## [ACTIVITY]
Repeat verbatim, and only, the lines of the data below, beginning at the line that contains "of the fault" and stopping after the line that contains "Abbreviation Res := (ResourceRequirements".

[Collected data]

++++++++

(** Values without references. *)
Class Plain (T : Type) := plain_dummy : unit.
#[global] Instance Reads_plain T `{Plain T} : Reads T T := {|
  denote _ v := v; reach _ _ := ∅; sound _ _ := True |}.
#[global] Instance Local_plain T `{Plain T} : Local T T.
Proof. split; [done|]. intros h v _. apply empty_subseteq. Qed.

#[global] Instance Plain_TypeMeta : Plain TypeMeta := tt.
#[global] Instance Plain_EntryConfig : Plain EntryConfig := tt.
#[global] Instance Plain_Status : Plain DbcpEntryServiceStatus := tt.

(** [value h p]: the tree behind a pointer. *)
Definition value {T V} `{Reads T V} (h : heap) (p : ptr T) : option V := denote h <$> peek p h.

(** [v] reads as [t], and keeps everything outside of [D]. *)
Definition copied {T V} `{Reads T V} (D : gset loc) (t : V) (h : heap) (v : T) : Prop :=
  denote h v = t ∧ reach h v ## D ∧ sound h v.

(** From [h] to [h'], [v] is written to [o] and new cells appear. *)
Definition writes {T} (o : ptr T) (v : T) (h h' : heap) : Prop :=
  (∀ l, l ∈ dom h → l ≠ p_loc _ o → h' !! l = h !! l) ∧
  ∃ c, h !! p_loc _ o = Some c ∧ is_Some (p_get _ o c) ∧ h' !! p_loc _ o = Some (p_set _ o v c).

Definition copies_at {T V} `{Reads T V} (f : ptr T → ptr T → go unit) (v : T) : Prop :=
  ∀ i o h, peek i h = Some v → is_Some (peek o h) → p_loc _ i ≠ p_loc _ o →
  sound h v → p_loc _ o ∉ reach h v →
  ∃ v' h', f i o h = (Ok tt, h') ∧ writes o v' h h' ∧ copied (dom h) (denote h v) h' v'.

Definition copies {T V} `{Reads T V} (f : ptr T → ptr T → go unit) : Prop := ∀ v, copies_at f v.
(* ===== verification/Cluster.v ===== *)
(** * An in-memory cluster: an implementation of [KubeAPI] that satisfies [KubeLaws]

    It is used to evaluate the controllers on concrete clusters and to show
    that the laws can be met.  With [faults] on, each call first takes an entry
    of the fault script and fails if it is an error message.  A slow cluster has
    a cache that does not show new pods until it catches up. *)

From S2P Require Import Prelude GoStrings Json Kube Operator.
From stdpp Require Import infinite.
#[local] Open Scope Z_scope.

(** Quantities as their text; an absent list is omitted. *)
Abbreviation Res := (ResourceRequirements string).

Definition omit_empty (name : string) (m : option labels) : list (string * json) :=
  match m with
  | Some m => if decide (m = ∅) then [] else [(name, json_of_map m)]
  | None => []
  end.
#[global] Instance text_resource_json : ResourceJSON Res := λ r,
  Ok (JObj (omit_empty "limits" (Limits r) ++ omit_empty "requests" (Requests r))).
#[global] Instance text_resource_json_laws : ResourceJSONLaws Res.
Proof. done. Qed.

Record cluster := Cluster {
  c_pods : gmap key (Pod Res);
  c_services : gmap key Service;
  c_configmaps : gmap key ConfigMap;
  c_entries : gmap key (DbcpEntryService Res);
  c_clock : Z;
  c_faults : list (option string);
  c_slow : bool;
  c_unseen : gset key;     (* pods the cache does not show yet *)
}.

(** The name and namespace of a stored object are those it is stored under. *)
Definition rekey (k : key) (m : ObjectMeta) : ObjectMeta :=
  {| om_name := k.2; om_generateName := om_generateName m; om_namespace := k.1;
     om_uid := om_uid m; om_labels := om_labels m; om_annotations := om_annotations m;
     om_ownerReferences := om_ownerReferences m; om_finalizers := om_finalizers m;
     om_creationTimestamp := om_creationTimestamp m;
     om_deletionTimestamp := om_deletionTimestamp m |}.
Definition rekey_pod (k : key) (p : Pod Res) : Pod Res :=
  {| pod_meta := rekey k (pod_meta p); pod_spec := pod_spec p; pod_phase := pod_phase p |}.
Definition rekey_service (k : key) (s : Service) : Service :=
  {| svc_meta := rekey k (svc_meta s); svc_spec := svc_spec s |}.
Definition rekey_configmap (k : key) (c : ConfigMap) : ConfigMap :=
  {| cm_meta := rekey k (cm_meta c); cm_data := cm_data c |}.
Definition rekey_entry (k : key) (e : DbcpEntryService Res) : DbcpEntryService Res :=
  {| e_meta := rekey k (e_meta e);
     e_version := if decide (e_version e = "") then "1" else e_version e; e_spec := e_spec e |}.
(* ===== verification/Errors.v ===== *)
(** * Error values ([src/internal/service/errors.go])

    A Go error is a chain: a sentinel compared by identity, an [*AppError] with
    the error it wraps, or a message with or without a wrapped error.
    [errors.Is] and [errors.As] walk the chain from the outside. *)

From S2P Require Import Prelude.

Inductive sentinel :=
  | ErrBadRequest | ErrUnauthorized | ErrNotFound | ErrPayloadTooLarge | ErrUnsupportedType
  | store_ErrNotFound      (* mysqlstore.ErrNotFound *)
  | sql_ErrNoRows
  | redis_ErrMissing       (* redisstore.ErrMissing *)
  | os_ErrNotExist
  | http_ErrServerClosed.

#[global] Instance sentinel_eq_dec : EqDecision sentinel.
Proof. solve_decision. Defined.

Inductive error :=
  | Sentinel (s : sentinel)
  | AppError (Code Message : string) (Wrapped : option error)
  | Errorf (msg : string) (wrapped : error)    (* fmt.Errorf with %w *)
  | Plain (msg : string).

(** [errors.Is(err, s)] for a sentinel. *)
Fixpoint errors_Is (err : error) (s : sentinel) : bool :=
  match err with
  | Sentinel s' => bool_decide (s' = s)
  | AppError _ _ (Some err) | Errorf _ err => errors_Is err s
  | AppError _ _ None | Plain _ => false
  end.

(** [errors.As(err, &app)]: the outermost [*AppError] of the chain. *)
Fixpoint errors_As_App (err : error) : option (string * string) :=
  match err with
  | AppError code message _ => Some (code, message)
  | Errorf _ err => errors_As_App err
  | Sentinel _ | Plain _ => None
  end.

Definition NewAppError (code message : string) (err : error) : error :=
  AppError code message (Some err).

Definition ErrorCode (err : error) : string * string :=
  match errors_As_App err with
  | Some (code, message) => (code, message)
  | None =>
      if errors_Is err ErrBadRequest then ("bad_request", "Invalid request.")
      else if errors_Is err ErrUnauthorized then ("unauthorized", "Authentication failed.")
      else if errors_Is err ErrNotFound then ("not_found", "Resource not found.")
      else if errors_Is err ErrPayloadTooLarge then
        ("payload_too_large", "Uploaded file is too large.")
      else if errors_Is err ErrUnsupportedType then
        ("unsupported_media_type", "Unsupported file type.")
      else ("internal_error", "Internal server error.")
  end.

(** An error that names no application error and no sentinel of the service
    never shows its text to a client. *)
Lemma ErrorCode_hides msg : ErrorCode (Plain msg) = ("internal_error", "Internal server error.").
Proof. done. Qed.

++++++++

## [EXPECTED OUTPUT]
    of the fault script and fails if it is an error message.  A slow cluster has
    a cache that does not show new pods until it catches up. *)

From S2P Require Import Prelude GoStrings Json Kube Operator.
From stdpp Require Import infinite.
#[local] Open Scope Z_scope.

(** Quantities as their text; an absent list is omitted. *)
Abbreviation Res := (ResourceRequirements string).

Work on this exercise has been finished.